(** A sleep queue is no longer than the process table. *)
Lemma queue_bound lim st h q : sched_inv lim st -> slpque st !! h = Some q -> (length q < S (length (sprocs st)))%nat.
Proof.
  intros H Hq. assert (length q <= length (seq 0 (length (sprocs st))))%nat as Hl; [|rewrite length_seq in Hl; lia].
  apply submseteq_length, NoDup_submseteq; [by eapply inv_nodup|]. intros p Hp. apply elem_of_seq.
  destruct (inv_sleep _ _ H _ _ _ Hq Hp) as (x&Hx&_). apply lookup_lt_Some in Hx. lia.
Qed.

Lemma queue_exists lim st chan : sched_inv lim st -> exists q, slpque st !! HASH chan = Some q.
Proof. intros H. apply lookup_lt_is_Some_2. rewrite (inv_len _ _ H). apply HASH_lt. Qed.

Lemma wakeup_runout_ok : again_ok wakeup_runout.
Proof.
  intros st H Hr. destruct (queue_exists _ _ A_RUNOUT H) as [q Hq]. unfold wakeup_runout.
  destruct (wakeup_loop_inv (fun _ => Fault) (S (length (sprocs st))) A_RUNOUT st q) as (st'&E&H'&W&N&_); try done.
  { by eapply queue_bound. } exists st'. split_and!; try done. eapply wakes_mono; [exact W|]. intros x [?|[_ ?]]; by left.
Qed.

Lemma wakeup_exact chan st : chan <> 0 -> sched_inv None st ->
  exists st', wakeup chan st = Ok st' /\ sched_inv None st' /\ wakes (tells_swapper chan st) chan st st' /\ nobody chan st' /\
    (tells_swapper chan st -> runout st' = 0 /\ nobody A_RUNOUT st') /\ (~ tells_swapper chan st -> runout st' = runout st).
Proof.
  intros Hc H. destruct (queue_exists _ _ chan H) as [q Hq]. unfold wakeup.
  apply (wakeup_loop_inv _ _ _ _ q); try done; [by eapply queue_bound|]. intros _. apply wakeup_runout_ok.
Qed.

Lemma wakeup_inv chan st : chan <> 0 -> sched_inv None st ->
  exists st', wakeup chan st = Ok st' /\ sched_inv None st' /\ wakes True chan st st' /\ nobody chan st'.
Proof. intros Hc H. destruct (wakeup_exact chan st Hc H) as (st'&?&?&?%wakes_true&?&_). by exists st'. Qed.

(** *** The other operations *)

Lemma remove1_spec p l : p ∈ l -> NoDup l ->
  exists l', remove1 p l = Some l' /\ NoDup l' /\ forall r, r ∈ l' <-> r ∈ l /\ r <> p.
Proof.
  induction l as [|y l IH]; intros Hp Hnd; [by apply not_elem_of_nil in Hp|]. apply NoDup_cons in Hnd as [Hy Hnd]. simpl.
  destruct (Nat.eqb_spec y p) as [->|Hne].
  - exists l. split; [done|]. split; [done|]. intros r. rewrite elem_of_cons. split; [intros Hr; split; [by right|by intros ->]|]. intros [[?|?] ?]; done.
  - apply elem_of_cons in Hp as [?|Hp]; [congruence|]. destruct (IH Hp Hnd) as (l'&->&Hnd'&Hin). exists (y :: l'). split; [done|].
    split; [apply NoDup_cons; split; [by intros [? _]%Hin|done]|]. intros r. rewrite !elem_of_cons, Hin. naive_solver.
Qed.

━━━━━━━━━━

• [Goal of the exercise]
Extract every line of the records above that contains the word "done".

• [Task response]
  destruct (wakeup_loop_inv (fun _ => Fault) (S (length (sprocs st))) A_RUNOUT st q) as (st'&E&H'&W&N&_); try done.
  { by eapply queue_bound. } exists st'. split_and!; try done. eapply wakes_mono; [exact W|]. intros x [?|[_ ?]]; by left.
  apply (wakeup_loop_inv _ _ _ _ q); try done; [by eapply queue_bound|]. intros _. apply wakeup_runout_ok.
  - exists l. split; [done|]. split; [done|]. intros r. rewrite elem_of_cons. split; [intros Hr; split; [by right|by intros ->]|]. intros [[?|?] ?]; done.
  - apply elem_of_cons in Hp as [?|Hp]; [congruence|]. destruct (IH Hp Hnd) as (l'&->&Hnd'&Hin). exists (y :: l'). split; [done|].
    split; [apply NoDup_cons; split; [by intros [? _]%Hin|done]|]. intros r. rewrite !elem_of_cons, Hin. naive_solver.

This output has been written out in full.